2000-11-09 Thread Justin T. Gibbs

 What about EISA/VL or EISA/PCI systems?
 
 What about them?  PCI devices are supposed to be found via PCI configuration
 space access.  Even in these machines where a PCI card can be falsly
 probed as an EISA card, the standard PCI configuration mechanism works
 to correctly find PCI devices.  VL cards are identified using ISA probe
 techniques in all cases I'm aware of.  It just turns out that the 2842
 uses a scheme that is very similar to that of an EISA card.

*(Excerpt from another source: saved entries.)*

Lemma saved_upload_is_in_request_map_witness :
  make_request_map
    (load_all_requests_from_mongo
       (save_user_data_to_mongo [raw_asset "Polo" "TSI"] [] "Bea"
          Example.B Example.civic_docs)) !! Example.B
  = Some {| id := Example.B; name := Example.B;
            offers := [add_full_name (raw_asset "Polo" "TSI")]; wants := [] |}.
Proof.
  apply (saved_upload_is_in_request_map [raw_asset "Polo" "TSI"] [] "Bea"
           Example.B Example.civic_docs).
  compute_done.
Defined.

(** X26. A save keeps one document per agency id: in a store without two
    documents of one agency a save leaves it so, keeps every agency that
    was there and has the saved agency in it. *)
Theorem save_keeps_one_document_per_agency (offers wants : list asset)
    (name : string) (agency : ident) (coll : list user_doc) :
  NoDup (agency_id <$> coll) →
  NoDup (agency_id <$> save_user_data_to_mongo offers wants name agency coll)
  ∧ agency ∈ agency_id <$> save_user_data_to_mongo offers wants name agency coll
  ∧ ∀ a, a ∈ agency_id <$> coll →
         a ∈ agency_id <$> save_user_data_to_mongo offers wants name agency coll.
Proof.
  intros Hnd. rewrite save_agency_ids. case_bool_decide as Hin.
  - done.
  - split; [|split].
    + apply NoDup_app. split; [done|]. split; [|apply NoDup_singleton].
      by intros x Hx ->%list_elem_of_singleton.
    + apply elem_of_app. right. left.
    + intros a Ha. apply elem_of_app. by left.
Qed.

Lemma save_keeps_one_document_per_agency_witness :
  NoDup (agency_id <$> save_user_data_to_mongo [] [] "Cy" Example.C
                         Example.civic_docs)
  ∧ Example.C ∈ agency_id <$> save_user_data_to_mongo [] [] "Cy" Example.C
                                Example.civic_docs
  ∧ ∀ a, a ∈ agency_id <$> Example.civic_docs →
         a ∈ agency_id <$> save_user_data_to_mongo [] [] "Cy" Example.C
                             Example.civic_docs.
Proof.
  apply (save_keeps_one_document_per_agency [] [] "Cy" Example.C
           Example.civic_docs).
  compute_done.
Defined.
Lemma onMossEvent_quotas (event : moss.Event) (wakes : list Wake) (w : World) (a : appHerder) :
  Forall (fun k => forall b, quotas (others k b) = quotas b) wakes ->
  quotas (herderOf (onMossEvent event wakes w a)) = quotas a.
Proof.
  intros H. unfold onMossEvent.
  destruct (moss.LowerLevelUpdate _); [|reflexivity].
  destruct (moss.Kind event); try reflexivity.
  - unfold returns. rewrite onClose_run. reflexivity.
  - apply onBatchExecuteStart_quotas, H.
  - unfold returns, onPersisterProgress. run_M. destruct (waiting a >? 0); reflexivity.
Qed.

Lemma onScorchEvent_quotas (event : scorch.Event) (wakes : list Wake) (w : World)
    (a : appHerder) :
  Forall (fun k => forall b, quotas (others k b) = quotas b) wakes ->
  quotas (herderOf (onScorchEvent event wakes w a)) = quotas a.
Proof.
  intros H. unfold onScorchEvent.
  destruct (scorch.Kind event); try reflexivity.
  - unfold returns. rewrite onClose_run. reflexivity.
  - apply onBatchExecuteStart_quotas, H.
  - unfold returns, onPersisterProgress. run_M. destruct (waiting a >? 0); reflexivity.
Qed.

(** No critical section of any goroutine changes a quota. *)
Lemma runCall_quotas (w : World) (call : Call) (a : appHerder) :
  quotas (runCall w call a) = quotas a.
Proof.
  destruct call; cbn [runCall].
  - unfold stateAfter. rewrite onClose_run. reflexivity.
  - apply onBatchExecuteStart_quotas. constructor.
  - rewrite waitForMemory_quotas by constructor. reflexivity.
  - unfold stateAfter, onPersisterProgress. run_M. destruct (waiting a >? 0); reflexivity.
  - apply stateAfter_StartQuery_quotas.
  - unfold stateAfter. rewrite EndQuery_run. reflexivity.
  - apply onMossEvent_quotas. constructor.
  - apply onScorchEvent_quotas. constructor.
Qed.
(** * Vulkan backend of picom: a shallow embedding and its verified properties

    The development follows the Vulkan backend contained in [src/inspect.c]
    (device selection, swap chain, image binding, frame sequencing).  Program
    data (the structs [vulkan_data] and [vulkan_image]) is passed explicitly;
    every call into Vulkan, xcb or the C library that creates, destroys,
    records or submits something is appended to a log of calls, together
    with the result the library answered.  The answers themselves are inputs
    of the model: each function takes a record with the answers of the calls
    it makes. *)

From Stdlib Require Import ZArith List Bool String Lia.
From stdpp Require Import base tactics option list.
Import ListNotations.
Local Open Scope Z_scope.

(** ** Machine integers *)

Definition wrap_unsigned (bits x : Z) : Z := x mod 2 ^ bits.
Definition wrap_signed (bits x : Z) : Z :=
  (x + 2 ^ (bits - 1)) mod 2 ^ bits - 2 ^ (bits - 1).

Definition to_uint16 : Z -> Z := wrap_unsigned 16.
Definition to_uint32 : Z -> Z := wrap_unsigned 32.
Definition to_size_t : Z -> Z := wrap_unsigned 64.
Definition to_int16 : Z -> Z := wrap_signed 16.
Definition to_int32 : Z -> Z := wrap_signed 32.

Definition INT32_MAX : Z := 2 ^ 31 - 1.
Definition UINT32_MAX : Z := 2 ^ 32 - 1.

(** [int32_t] arithmetic, two's complement. *)
Definition int32_add (a b : Z) : Z := to_int32 (a + b).
Definition int32_sub (a b : Z) : Z := to_int32 (a - b).

(** ** Handles, enumerations and constants of the Vulkan and xcb headers *)

(** Vulkan handles, xcb ids and pointers are integers; the null handle is 0. *)
Definition handle : Type := Z.
Definition VK_NULL_HANDLE : handle := 0.
Definition XCB_NONE : Z := 0.
Definition NULL : Z := 0.

(** A handle a library hands out on success is never null. *)
Definition new_handle (p : positive) : handle := Z.pos p.

Definition is_null (h : handle) : bool := h =? VK_NULL_HANDLE.

Inductive bind_pixmap_strategy_t : Type :=
| BIND_PIXMAP_STRATEGY_DRI3
| BIND_PIXMAP_STRATEGY_SHM.

Inductive VkImageLayout : Type :=
| VK_IMAGE_LAYOUT_UNDEFINED
| VK_IMAGE_LAYOUT_COLOR_ATTACHMENT_OPTIMAL
| VK_IMAGE_LAYOUT_SHADER_READ_ONLY_OPTIMAL
| VK_IMAGE_LAYOUT_TRANSFER_DST_OPTIMAL
| VK_IMAGE_LAYOUT_PRESENT_SRC_KHR.

Inductive VkComponentSwizzle : Type :=
| VK_COMPONENT_SWIZZLE_IDENTITY
| VK_COMPONENT_SWIZZLE_ZERO
| VK_COMPONENT_SWIZZLE_ONE
| VK_COMPONENT_SWIZZLE_R
| VK_COMPONENT_SWIZZLE_G
| VK_COMPONENT_SWIZZLE_B
| VK_COMPONENT_SWIZZLE_A.

Inductive VkFormat : Type :=
| VK_FORMAT_UNDEFINED
| VK_FORMAT_R8G8B8A8_UNORM
| VK_FORMAT_B8G8R8A8_UNORM
| VK_FORMAT_OTHER (code : Z).

Inductive VkPresentModeKHR : Type :=
| VK_PRESENT_MODE_IMMEDIATE_KHR
| VK_PRESENT_MODE_FIFO_KHR.

Inductive VkShaderStage : Type :=
| VK_SHADER_STAGE_VERTEX_BIT
| VK_SHADER_STAGE_FRAGMENT_BIT.

Definition VK_FENCE_CREATE_SIGNALED_BIT : Z := 1.
Definition VK_QUEUE_GRAPHICS_BIT : Z := 1.
Definition VK_MEMORY_PROPERTY_DEVICE_LOCAL_BIT : Z := 1.
Definition VK_MEMORY_PROPERTY_HOST_VISIBLE_BIT : Z := 2.
Definition VK_DESCRIPTOR_POOL_CREATE_FREE_DESCRIPTOR_SET_BIT : Z := 1.

(** [VK_MAKE_API_VERSION(0, 1, 3, 0)] *)
Definition VK_API_VERSION_1_3 : Z := Z.lor (Z.shiftl 1 22) (Z.shiftl 3 12).

Definition VK_KHR_SURFACE_EXTENSION_NAME : string := "VK_KHR_surface".
Definition VK_KHR_XCB_SURFACE_EXTENSION_NAME : string := "VK_KHR_xcb_surface".
Definition VK_KHR_SWAPCHAIN_EXTENSION_NAME : string := "VK_KHR_swapchain".
Definition VK_EXT_EXTERNAL_MEMORY_DMA_BUF_EXTENSION_NAME : string :=
  "VK_EXT_external_memory_dma_buf".
Definition VK_EXT_IMAGE_DRM_FORMAT_MODIFIER_EXTENSION_NAME : string :=
  "VK_EXT_image_drm_format_modifier".
Definition VK_KHR_EXTERNAL_MEMORY_FD_EXTENSION_NAME : string :=
  "VK_KHR_external_memory_fd".
Definition VK_EXT_EXTERNAL_MEMORY_HOST_EXTENSION_NAME : string :=
  "VK_EXT_external_memory_host".

Record VkRect2D : Type := {
  offset_x : Z; offset_y : Z;          (* int32_t *)
  extent_width : Z; extent_height : Z  (* uint32_t *)
}.

Record VkComponentMapping : Type := {
  comp_r : VkComponentSwizzle; comp_g : VkComponentSwizzle;
  comp_b : VkComponentSwizzle; comp_a : VkComponentSwizzle
}.

(** [pixman_box32_t] and the part of a pixman region the backend reads:
    its bounding box and its array of rectangles. *)
Record pixman_box32_t : Type := { box_x1 : Z; box_y1 : Z; box_x2 : Z; box_y2 : Z }.

Record region_t : Type := {
  region_extents : pixman_box32_t;
  region_rects : list pixman_box32_t
}.

Definition pixman_region32_rectangles (reg : region_t) : Z * list pixman_box32_t :=
  (Z.of_nat (length (region_rects reg)), region_rects reg).

Definition pixman_region32_extents (reg : region_t) : pixman_box32_t :=
  region_extents reg.

Record coord_t : Type := { coord_x : Z; coord_y : Z }.

(** [struct color]: four doubles, kept as their IEEE-754 bit patterns. *)
Record color : Type := { color_red : Z; color_green : Z; color_blue : Z; color_alpha : Z }.

(** ** The backend's structs *)

Set Primitive Projections.

Record vulkan_data : Type := mk_vulkan_data {
  vd_instance : handle;
  vd_surface_connection : handle;
  vd_surface : handle;
  vd_bind_pixmap_strategy : bind_pixmap_strategy_t;
  vd_physical_device : handle;
  vd_min_imported_host_pointer_alignment : Z;
  vd_queue_family_index : Z;
  vd_device : handle;
  vd_queue : handle;
  vd_acquire_next_image_fence : handle;
  vd_queue_submit_fence : handle;
  vd_semaphore : handle;
  vd_width : Z;
  vd_height : Z;
  vd_swapchain : handle;
  vd_swapchain_image_count : Z;
  vd_swapchain_images : option (list handle);
  vd_swapchain_image_layouts : option (list VkImageLayout);
  vd_swapchain_image_views : option (list handle);
  vd_buffer_ages : option (list Z);
  vd_swapchain_image_index : Z;
  vd_descriptor_pool : handle;
  vd_descriptor_set_layout : handle;
  vd_sampler : handle;
  vd_compose_pipeline_layout : handle;
  vd_compose_pipeline : handle;
  vd_fill_pipeline_layout : handle;
  vd_fill_pipeline : handle;
  vd_command_pool : handle;
  vd_command_buffer : handle
}.

Definition set_vd_instance (v : handle) (s : vulkan_data) : vulkan_data :=
  let '(mk_vulkan_data
    _ x1 x2 x3 x4 x5 x6 x7 x8 x9 x10 x11 x12 x13 x14 x15 x16 x17 x18 x19 x20 x21 x22 x23
    x24 x25 x26 x27 x28 x29) := s in
  mk_vulkan_data
    v x1 x2 x3 x4 x5 x6 x7 x8 x9 x10 x11 x12 x13 x14 x15 x16 x17 x18 x19 x20 x21 x22 x23
    x24 x25 x26 x27 x28 x29.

As a backgrounder for other-than-Justin, Adaptec has a habit of
making multipurpose ROMs that sit on different types of devices,
so that they don't have to maintain multiple images.  It's the
EISA stuff in these ROMs that causes a non-EISA BIOS based EISA
probe to incorrectly identify them as EISA.

This is not correct.  You are making this all much more confusing than
it is.

The 2842 will not be identified as an EISA device by the system BIOS
or any other OS but FreeBSD.  This is because you must *write* to
the "EISA like" ID registers prior to reading them in order for them
to return somthing other than 0.  So, if our EISA probe stops poking
the ID registers prior to reading them, the 2842 will not be seen.

Secondly, there are some PCI systems that lack EISA slots entirely,
but map device register space in traditionally EISA slot address
ranges.  Some of the aic78xx cards just happen to have registers
in these locations that have values that satisfy an EISA probe.
Of course, you're not supposed to be poking them in this way
once the card is setup and, should the EISA code honor address
reservations made by the system, as well as whether an EISA
mainboard controller is found, these conflicts just wouldn't happen.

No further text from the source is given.